Description of the task
The lines below that include the word "Lemma" are to be reported.

Exercise material
━━━━━━
(** Where the guard reads the toggle as on (the setting reads through [int]
    as a number other than 0) and the source path is unset, empty or
    whitespace only, [generate_image] returns after printing an error line and
    calling [show_loading(False)]: no request is sent, nothing is written and
    no image is set. *)
Lemma img2img_guard_closed (w : world) prompt msg_uuid cu :
  toggle_on (setting w "img2img_enabled") ->
  blank (setting w "img2img_image") ->
  let r := generate_image w prompt msg_uuid (start cu) in
  r.1 = Ok tt
  /\ (exists msg, EPrint (error_prefix +:+ msg) ∈ trace r.2)
  /\ Forall quiet (trace r.2)
  /\ (forall url payload, EPost url payload ∉ trace r.2).
Proof.
  intros Hon Hblank r. subst r.
  assert (Hq : Forall quiet (trace (generate_image w prompt msg_uuid (start cu)).2)
               /\ exists msg, EPrint (error_prefix +:+ msg)
                              ∈ trace (generate_image w prompt msg_uuid (start cu)).2).
  { destruct (guard_rejects w prompt Hon Hblank) as [Hp | [e Hp]].
    - rewrite (body_rejected _ _ _ _ Hp). simpl. split.
      + repeat constructor.
      + exists msg_no_image. apply list_elem_of_here.
    - rewrite (body_raise _ _ _ _ _ Hp). simpl. split.
      + repeat constructor.
      + exists (exn_str e). apply list_elem_of_further, list_elem_of_here. }
  destruct Hq as [Hq Hmsg].
  split; [apply generate_image_total |]. split; [exact Hmsg |]. split; [exact Hq |].
  intros url payload Hin. rewrite Forall_forall in Hq. exact (Hq _ Hin).
Qed.

Example img2img_guard_closed_run :
  trace (generate_image Examples.w_img2img "a cat" None (start None)).2
  = [EPrint (error_prefix +:+ msg_no_image); EShowLoading false].
Proof. reflexivity. Qed.

(** C3.  The claim fails where the toggle is a text that [get_bool] takes as
    true.  With img2img_enabled set to the text [yes] and no source path, the
    body of the request says [img2img_enabled = true], read by [get_bool];
    the guard reads the same setting through [int] only, takes it as off and
    stays open; the request is sent with [img2img_image = None], the answer is
    read and the image is saved and shown.  Nothing is rejected and no error
    line is printed. *)
Theorem C3_textual_toggle_not_guarded :
  let w := Examples.w_img2img_yes in
  let payload := final_payload w "a cat" in
  setting w "img2img_enabled" = VStr "yes"
  /\ blank (setting w "img2img_image")
  /\ get_bool w "img2img_enabled" false = true
  /\ img2img_enabled w = false
  /\ payload !! "img2img_enabled" = Some (VBool true)
  /\ payload !! "img2img_image" = Some VNone
  /\ generate_image w "a cat" None (start None)
     = (Ok tt,
        extend (start None)
          [EPost "http://localhost:7861/api/generate" payload;
           EMakedirs "/c"; EOpenWrite "/c/latest.png"; EWrite "/c/latest.png" "hi";
           EShowLoading true; ELoadFromPath "/c/latest.png"]).
Proof.
  cbv zeta. split; [reflexivity |]. split; [left; reflexivity |].
  repeat split; vm_compute; reflexivity.
Qed.

(* ===================================================================== *)
(** ** Failures *)
(* ===================================================================== *)

Lemma reported_last tr : reported tr -> last tr = Some (EShowLoading false).
Proof.
  intros (l & msg & ->). unfold report.
  change [EPrint (error_prefix +:+ msg); EShowLoading false]
    with ([EPrint (error_prefix +:+ msg)] ++ [EShowLoading false]).
  rewrite app_assoc. apply last_snoc.
Qed.

Section Failures.

Variable w : world.

(** An exception that leaves the [try] block ends in a report. *)
Lemma caught_reported prompt msg_uuid st e :
  (generate_image_body w prompt msg_uuid st).1 = Raise e ->
  reported (trace (generate_image w prompt msg_uuid st).2).
Proof.
  intros H. unfold generate_image, try_except.
  destruct (generate_image_body w prompt msg_uuid st) as [[[] | e'] st1];
    simpl in H; [discriminate |].
  rewrite handler_run. simpl.
  exists (trace st1 ++ [EPrintExc e']), (exn_str e').
  by rewrite <- app_assoc.
Qed.

(** A [try] block that ends in [show_error_message] ends in a report. *)
Lemma returned_reported prompt msg_uuid st st1 msg :
  generate_image_body w prompt msg_uuid st = show_error_message w msg st1 ->
  reported (trace (generate_image w prompt msg_uuid st).2).
Proof.
  intros H. unfold generate_image, try_except. rewrite H, show_error_message_run.
  simpl. by exists (trace st1), msg.
Qed.

Lemma save_base64_raises first c st e (k : unit -> M unit) :
  (_save_base64_png w first c st).1 = Raise e ->
  ((_save_base64_png w first c ;;; k tt) st).1 = Raise e.
Proof.
  intros H. unfold bind at 1.
  destruct (_save_base64_png w first c st) as [[[] | e'] st1]; simpl in *;
    [discriminate | done].
Qed.

Lemma failure_reported prompt msg_uuid cu :
  failure decode_fails w prompt msg_uuid cu ->
  reported (trace (generate_image w prompt msg_uuid (start cu)).2).
Proof.
  intros [e Hp | Hp | url payload e Hp Hpost | url payload resp Hp Hpost Hok
         | url payload resp e Hp Hpost Hok Hjson
         | url payload resp data Hp Hpost Hok Hjson Hsel
         | url payload resp data sh Hp Hpost Hok Hjson Hsel Hsave].
  - rewrite (body_raise _ _ _ _ _ Hp). simpl.
    by exists [EPrintExc e], (exn_str e).
  - rewrite (body_rejected _ _ _ _ Hp). simpl. by exists [], msg_no_image.
  - apply (caught_reported _ _ _ e).
    rewrite (body_request _ _ _ _ _ _ Hp). unfold respond, bind.
    by rewrite Hpost.
  - eapply returned_reported.
    rewrite (body_request _ _ _ _ _ _ Hp). unfold respond, bind at 1.
    rewrite Hpost. simpl. rewrite Hok. simpl. reflexivity.
  - apply (caught_reported _ _ _ e).
    rewrite (body_request _ _ _ _ _ _ Hp). unfold respond, bind.
    rewrite Hpost. simpl. rewrite Hok. simpl. by rewrite Hjson.
  - eapply returned_reported.
    rewrite (body_request _ _ _ _ _ _ Hp). unfold respond, bind at 1.
    rewrite Hpost. simpl. rewrite Hok. simpl. unfold bind at 1.
    rewrite Hjson. simpl. unfold interpret_response. rewrite Hsel. reflexivity.
  - assert (Hr : exists e,
               (respond w url payload msg_uuid (extend (start cu) [EPost url payload])).1
               = Raise e).
    { unfold respond, bind at 1. rewrite Hpost. simpl. rewrite Hok. simpl.
      unfold bind at 1. rewrite Hjson. simpl.
      unfold interpret_response. rewrite Hsel.
      destruct sh; simpl in Hsave; try destruct Hsave as [e He];
        try contradiction; exists e; unfold consume;
        by apply (save_base64_raises _ _ _ _ (fun _ => Widget.set_image_from_path w _)). }
    destruct Hr as [e He].
    apply (caught_reported _ _ _ e). by rewrite (body_request _ _ _ _ _ _ Hp).
Qed.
━━━━━━
Task result
Lemma img2img_guard_closed (w : world) prompt msg_uuid cu :
Lemma reported_last tr : reported tr -> last tr = Some (EShowLoading false).
Lemma caught_reported prompt msg_uuid st e :
Lemma returned_reported prompt msg_uuid st st1 msg :
Lemma save_base64_raises first c st e (k : unit -> M unit) :
Lemma failure_reported prompt msg_uuid cu :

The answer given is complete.